> _TASK_
From the data that follows, print exactly the lines starting at the one containing "Lemma changed_trans h1" and ending at the one containing "None -> members"; include both of them and nothing more.

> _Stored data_

Lemma key_string_len : sxe_jitson_string_len (mk_ptr b i) h = Ret (zlen k, h).
Proof. unfold sxe_jitson_string_len. rewrite (cmd_bind_ret _ _ _ _ _ key_type_at). exact key_strlen. Qed.

Lemma key_len_small : 0 <= zlen k /\ zlen k + 8 < 4294967296.
Proof. pose proof (zlen_nonneg k). unfold is_u32, string_tokens in Hz. Z.to_euclidean_division_equations; lia. Qed.

Lemma key_size : sxe_jitson_size (mk_ptr b i) h = Ret (string_tokens (zlen k), h).
Proof.
  unfold sxe_jitson_size. rewrite (cmd_bind_ret _ _ _ _ _ key_type_at). change (Z.land key_type SXE_JITSON_TYPE_MASK) with SXE_JITSON_TYPE_STRING. decide_types.
  unfold sxe_jitson_string_size. rewrite (cmd_bind_ret _ _ _ _ _ key_type_at). change (has_flag key_type SXE_JITSON_TYPE_IS_REF) with false. cbn iota.
  rewrite (cmd_bind_ret _ _ _ _ _ key_string_len). unfold mret, cmd_ret. do 2 f_equal. unfold SXE_JITSON_TOKEN_SIZE, SXE_JITSON_STRING_SIZE. pose proof key_len_small.
  rewrite u64_small, u32_small; unfold is_u32, is_u64, string_tokens; [f_equal; f_equal; lia| |]; Z.to_euclidean_division_equations; lia.
Qed.

Lemma key_len : sxe_jitson_len (mk_ptr b i) h = Ret (zlen k, h).
Proof.
  unfold sxe_jitson_len. rewrite (cmd_bind_ret _ _ _ true h).
  - rewrite (cmd_bind_ret _ _ _ tt h) by done. rewrite (cmd_bind_ret _ _ _ _ _ key_type_at). exact key_string_len.
  - unfold sxe_jitson_supports_len. by rewrite (cmd_bind_ret _ _ _ _ _ key_type_at).
Qed.

Lemma key_get_string len_out : sxe_jitson_get_string (mk_ptr b i) len_out h = Ret (mk_ptr b (tok i + 8), if len_out then Some (zlen k) else None, h).
Proof.
  unfold sxe_jitson_get_string. rewrite (cmd_bind_ret _ _ _ _ _ (token_follow _ _ _ key_type_at eq_refl)), (cmd_bind_ret _ _ _ _ _ (token_expect6 _ _ _ key_type_at eq_refl _ eq_refl)).
  rewrite (cmd_bind_ret _ _ _ (if len_out then Some (zlen k) else None) h) by (destruct len_out; [by rewrite (cmd_bind_ret _ _ _ _ _ key_len)|done]).
  by rewrite (cmd_bind_ret _ _ _ _ _ key_type_at).
Qed.

Lemma key_hash r : hash_sum (k ++ 0 :: r) (zlen k) = Ret (sxe_hash_sum k).
Proof.
  pose proof key_len_small. unfold hash_sum. rewrite u32_small by (unfold is_u32; lia). destruct (Z.eqb_spec (zlen k) 0) as [Ez|_].
  - by rewrite cstring_app.
  - pose proof (slice_mid [] k (0 :: r)) as E. cbn [app] in E. change (zlen (@nil Z)) with 0 in E. by rewrite E.
Qed.
End Key.

(** ** Objects *)

(** The heap after the blocks [b] and [blk] were changed. *)
Record changed (h h' : heap) (b blk : Z) (M T : list Z) : Prop := {
  ch_block : h_blocks h' !! b = Some M;
  ch_index : h_blocks h' !! blk = Some T;
  ch_other : forall c, c <> b -> c <> blk -> h_blocks h' !! c = h_blocks h !! c;
  ch_next : h_next h' = h_next h
}.

Lemma key_memory_link k x km y : key_memory k x km -> exists r, km = bytes32 key_type ++ bytes32 x ++ r /\ key_memory k y (bytes32 key_type ++ bytes32 y ++ r).
Proof. intros (pad & Hp & ->). exists (k ++ 0 :: pad). split; [done|]. by exists pad. Qed.

(** One member: its bucket's head becomes its link, and it the bucket's head. *)
Lemma link_member h b i blk j n k x km u t T sz :
  h_blocks h !! b = Some (u ++ km ++ t) -> zlen u = 16 * j -> key_memory k x km -> no_nul k -> is_u32 x -> is_u32 (16 * string_tokens (zlen k)) ->
  x = zlen k -> h_blocks h !! blk = Some (words (T ++ [sz])) -> b <> blk -> 0 < n -> zlen T = n -> Forall is_u32 T -> is_u32 (j - i) ->
  exists h' km', key_memory k (default 0 (T !! Z.to_nat (bucket n k))) km' /\
    changed h h' b blk (u ++ km' ++ t) (words (<[Z.to_nat (bucket n k) := j - i]> T ++ [sz])) /\
    forall c, (type ← jget (mk_ptr b j) get_type;
      memlen ← (if has_flag type SXE_JITSON_TYPE_IS_REF then s ← get_reference (mk_ptr b j); h_strlen s else jget (mk_ptr b j) get_len);
      '(s, _) ← sxe_jitson_get_string (mk_ptr b j) false;
      key ← bytes_at s;
      sum ← lift (hash_sum key memlen);
      link ← h_load blk (fun m => ld32 m (4 * (sum mod n)));
      jset (mk_ptr b j) set_len link;; set_index blk (sum mod n) (u32 (j - i));; c) h = (c : cmd heap unit) h'.
Proof.
  intros Hb Hu Hk Hn Hx Hz Ex Hblk Hne Hn0 HT HTu Hj. pose proof (key_type_at h b j u t k km x Hb Hu Hk) as Et.
  destruct (key_bytes h b j u t k km x Hb Hu Hk) as [r Er]. pose proof (key_hash k Hn Hz r) as Eh. set (B := bucket n k).
  assert (HB : 0 <= B < n) by (unfold B, bucket; apply Z.mod_pos_bound; lia).
  destruct (lookup_lt_is_Some_2 T (Z.to_nat B)) as [y Hy]; [unfold zlen in HT; lia|]. assert (Hyu : is_u32 y) by (by eapply Forall_lookup_1 in HTu).
  destruct (key_memory_link k x km y Hk) as (km2 & Ekm & Hk').
  assert (HyT : (T ++ [sz]) !! Z.to_nat B = Some y) by (by rewrite lookup_app_l by (apply lookup_lt_Some in Hy; lia)).
  assert (El : h_load blk (fun m => ld32 m (4 * B)) h = Ret (y, h)).
  { apply (h_load_ret _ _ _ _ _ Hblk). rewrite (words_lookup _ B y); [by rewrite u32_small|lia|done]. }
  set (h1 := mk_heap (<[b := u ++ (bytes32 key_type ++ bytes32 y ++ km2) ++ t]> (h_blocks h)) (h_next h)).
  assert (E1 : jset (mk_ptr b j) set_len y h = Ret (tt, h1)).
  { unfold jset. cbn [p_block p_index]. apply (h_store_ret _ _ _ _ _ Hb). rewrite Ekm, <-!(assoc_L (++)). by apply set_len_at. }
  set (h2 := mk_heap (<[blk := words (<[Z.to_nat B := j - i]> T ++ [sz])]> (h_blocks h1)) (h_next h1)).
  assert (E2 : set_index blk B (u32 (j - i)) h1 = Ret (tt, h2)).
  { rewrite u32_small by done. apply (h_store_ret _ _ _ (words (T ++ [sz]))); [cbn [h1 h_blocks]; by rewrite lookup_insert_ne|].
    rewrite words_set by (rewrite zlen_app; pose proof (zlen_nonneg [sz]); lia). by rewrite insert_app_l by (apply lookup_lt_Some in Hy; lia). }
  exists h2, (bytes32 key_type ++ bytes32 y ++ km2). rewrite Hy. cbn [default from_option id]. split; [done|]. split.
  - split; cbn [h2 h1 h_blocks h_next]; [|by rewrite lookup_insert_eq| |done].
    + rewrite lookup_insert_ne by done. by rewrite lookup_insert_eq.
    + intros c Hcb Hcn. by rewrite !lookup_insert_ne by done.
  - intros c. rewrite (cmd_bind_ret _ _ _ _ _ Et). change (has_flag key_type SXE_JITSON_TYPE_IS_REF) with false. cbn iota.
    rewrite (cmd_bind_ret _ _ _ _ _ (key_link_at h b j u t k km x Hb Hu Hk Hx)). rewrite (cmd_bind_ret _ _ _ _ _ (key_get_string h b j u t k km x Hb Hu Hk Hn false)).
    rewrite (cmd_bind_ret _ _ _ _ _ Er). rewrite Ex. rewrite (lift_ret _ _ _ _ Eh). fold (bucket n k) B. rewrite (cmd_bind_ret _ _ _ _ _ El).
    by rewrite (cmd_bind_ret _ _ _ _ _ E1), (cmd_bind_ret _ _ _ _ _ E2).
Qed.

Lemma changed_trans h1 h2 h3 b blk M1 T1 M2 T2 : changed h1 h2 b blk M1 T1 -> changed h2 h3 b blk M2 T2 -> changed h1 h3 b blk M2 T2.
Proof. intros [_ _ Ho Hn] [Hb Hi Ho' Hn']. split; [done|done| |congruence]. intros c Hcb Hcn. by rewrite Ho', Ho. Qed.

(** The other blocks that a change leaves as they are. *)
Lemma changed_idx idx h h' b blk M T : changed h h' b blk M T -> idx ⊆ delete b (h_blocks h) -> idx !! blk = None -> idx ⊆ delete b (h_blocks h').
Proof.
  intros [_ _ Ho _] Hs Hn. apply map_subseteq_spec. intros c m Hm. assert (c <> blk) by (intros ->; congruence).
  eapply lookup_weaken in Hm; [|exact Hs]. apply lookup_delete_Some in Hm as [Hcb Hm]. rewrite lookup_delete_ne, Ho by done. done.
Qed.

Lemma index_of_u32 n off T l : Forall is_u32 T -> 0 <= off -> off + member_sizes l < 4294967296 -> Forall is_u32 (snd (index_of n off T l)).
Proof.
  revert off T. induction l as [|kv l IH]; intros off T HT Ho Hs; cbn [index_of]; [done|]. cbn [member_sizes fold_right] in Hs. fold (member_sizes l) in Hs.
  pose proof (zlen_member_sizes l). pose proof (zlen_nonneg l). assert (0 <= member_size kv) by (unfold member_size; destruct (image_size (snd kv)); pose proof (string_tokens_pos (fst kv)); lia).
  specialize (IH (off + member_size kv) (<[Z.to_nat (bucket n (fst kv)) := off]> T)). destruct (index_of n _ _ l) as [ls T']. apply IH; [|lia|lia].
  apply Forall_insert; [done|unfold is_u32; lia].
Qed.

Lemma index_members_at idx b i blk n sz t l2 : forall h u2 e2 T,
  h_blocks h !! b = Some (u2 ++ e2 ++ t) -> h_blocks h !! blk = Some (words (T ++ [sz])) -> b <> blk ->
  idx ⊆ delete b (h_blocks h) -> idx !! blk = None -> members idx l2 (key_lengths l2) e2 -> 0 < n -> zlen T = n -> Forall is_u32 T ->
  (zlen u2) mod 16 = 0 -> 0 <= i -> 16 * i <= zlen u2 -> is_u32 (zlen u2 - 16 * i + 16 * member_sizes l2) ->
  exists h' e2', index_members (length l2) (mk_ptr b i) (mk_ptr b (zlen u2 / 16)) blk n h = Ret (tt, h') /\
    members idx l2 (fst (index_of n (zlen u2 / 16 - i) T l2)) e2' /\
    changed h h' b blk (u2 ++ e2' ++ t) (words (snd (index_of n (zlen u2 / 16 - i) T l2) ++ [sz])).
Proof.
  induction l2 as [|[k v] l2 IH]; intros h u2 e2 T Hb Hblk Hne Hs Hi He Hn HT HTu Hu Hi0 Hiu Hsz; cbn [length index_members index_of].
  { exists h, e2. split; [done|]. split; [inversion He; constructor|]. by split. }
  inversion He as [|k' v' l' x links km m e Hk Hkm Hm He']; subst. cbn [member_sizes fold_right fst snd] in Hsz. fold (member_sizes l2) in Hsz.
  destruct (image_size v) as [_ Hv]. pose proof (string_tokens_pos k) as Hkt. pose proof (zlen_member_sizes l2). pose proof (zlen_nonneg l2). unfold member_size in Hsz. cbn [fst snd] in Hsz. unfold is_u32 in Hsz.
  set (j := zlen u2 / 16) in *. assert (Huj : zlen u2 = 16 * j) by (unfold j; Z.to_euclidean_division_equations; lia).
  pose proof (key_len_small k ltac:(unfold is_u32; lia)) as Hkl. cbn [key_lengths fmap list_fmap fst] in *.
  assert (Hb' : h_blocks h !! b = Some (u2 ++ km ++ m ++ e ++ t)) by (rewrite Hb; by rewrite <-!(assoc_L (++))).
  destruct (link_member h b i blk j (zlen T) k (zlen k) km u2 (m ++ e ++ t) T sz Hb' Huj Hkm Hk ltac:(unfold is_u32; lia) ltac:(unfold is_u32; lia) eq_refl Hblk Hne Hn eq_refl HTu ltac:(unfold is_u32; lia))
    as (h1 & km' & Hkm' & Hch & Hc).
  set (T1 := <[Z.to_nat (bucket (zlen T) k) := j - i]> T) in *. pose proof Hch as [Hb1 Hblk1 _ _].
  assert (Hlink : is_u32 (default 0 (T !! Z.to_nat (bucket (zlen T) k)))) by (destruct (T !! _) eqn:ET; [by eapply Forall_lookup_1 in HTu|done]).
  pose proof (changed_idx idx _ _ _ _ _ _ Hch Hs Hi) as Hs1. pose proof (key_memory_zlen _ _ _ Hkm') as Hzk. pose proof (stored_zlen _ _ _ Hm) as Hzm.
  assert (Hz1 : zlen (u2 ++ km') = 16 * (j + string_tokens (zlen k))) by (rewrite zlen_app, Hzk; lia).
  assert (Hl1 : lies h1 b (j + string_tokens (zlen k)) (u2 ++ km') v m (e ++ t)) by (split; [by rewrite Hb1, <-(assoc_L (++))|done|by eapply stored_mono]).
  assert (Hz2 : zlen (u2 ++ km' ++ m) / 16 = j + string_tokens (zlen k) + size v) by (rewrite !zlen_app, Hzk, Hzm, Huj; Z.to_euclidean_division_equations; lia).
  destruct (IH h1 (u2 ++ km' ++ m) e T1) as (h2 & e' & E2 & Hms & Hch2); try done.
  { by rewrite Hb1, <-!(assoc_L (++)). } { unfold T1, zlen. by rewrite length_insert. } { apply Forall_insert; [done|unfold is_u32; lia]. }
  { rewrite !zlen_app, Hzk, Hzm, Huj. Z.to_euclidean_division_equations; lia. } { rewrite !zlen_app, Hzk, Hzm, Huj. lia. }
  { rewrite !zlen_app, Hzk, Hzm, Huj. unfold is_u32. lia. }
  rewrite Hz2 in *. replace (j + string_tokens (zlen k) + size v - i) with (j - i + member_size (k, v)) in * by (unfold member_size; cbn [fst snd]; lia).
  exists h2, (km' ++ m ++ e'). fold T1. destruct (index_of (zlen T) (j - i + member_size (k, v)) T1 l2) as [ls T'] eqn:EI. cbn [fst snd] in *. split; [|split].
  - refine (eq_trans (Hc _) _). rewrite (cmd_bind_ret _ _ _ _ _ (key_size h1 b j u2 (m ++ e ++ t) k km' _ Hb1 Huj Hkm' Hk ltac:(unfold is_u32; lia))).
    unfold ptr_add. cbn [p_block p_index]. rewrite (cmd_bind_ret _ _ _ _ _ (value_size _ _ _ _ _ _ _ Hl1 ltac:(unfold fits_u32, is_u32; lia))). exact E2.
  - by constructor.
  - rewrite <-!(assoc_L (++)) in Hch2 |- *. by eapply changed_trans.
Qed.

> _TASK SOLUTION_
Lemma changed_trans h1 h2 h3 b blk M1 T1 M2 T2 : changed h1 h2 b blk M1 T1 -> changed h2 h3 b blk M2 T2 -> changed h1 h3 b blk M2 T2.
Proof. intros [_ _ Ho Hn] [Hb Hi Ho' Hn']. split; [done|done| |congruence]. intros c Hcb Hcn. by rewrite Ho', Ho. Qed.

(** The other blocks that a change leaves as they are. *)
Lemma changed_idx idx h h' b blk M T : changed h h' b blk M T -> idx ⊆ delete b (h_blocks h) -> idx !! blk = None -> idx ⊆ delete b (h_blocks h').
Proof.
  intros [_ _ Ho _] Hs Hn. apply map_subseteq_spec. intros c m Hm. assert (c <> blk) by (intros ->; congruence).
  eapply lookup_weaken in Hm; [|exact Hs]. apply lookup_delete_Some in Hm as [Hcb Hm]. rewrite lookup_delete_ne, Ho by done. done.
Qed.

Lemma index_of_u32 n off T l : Forall is_u32 T -> 0 <= off -> off + member_sizes l < 4294967296 -> Forall is_u32 (snd (index_of n off T l)).
Proof.
  revert off T. induction l as [|kv l IH]; intros off T HT Ho Hs; cbn [index_of]; [done|]. cbn [member_sizes fold_right] in Hs. fold (member_sizes l) in Hs.
  pose proof (zlen_member_sizes l). pose proof (zlen_nonneg l). assert (0 <= member_size kv) by (unfold member_size; destruct (image_size (snd kv)); pose proof (string_tokens_pos (fst kv)); lia).
  specialize (IH (off + member_size kv) (<[Z.to_nat (bucket n (fst kv)) := off]> T)). destruct (index_of n _ _ l) as [ls T']. apply IH; [|lia|lia].
  apply Forall_insert; [done|unfold is_u32; lia].
Qed.

Lemma index_members_at idx b i blk n sz t l2 : forall h u2 e2 T,
  h_blocks h !! b = Some (u2 ++ e2 ++ t) -> h_blocks h !! blk = Some (words (T ++ [sz])) -> b <> blk ->
  idx ⊆ delete b (h_blocks h) -> idx !! blk = None -> members idx l2 (key_lengths l2) e2 -> 0 < n -> zlen T = n -> Forall is_u32 T ->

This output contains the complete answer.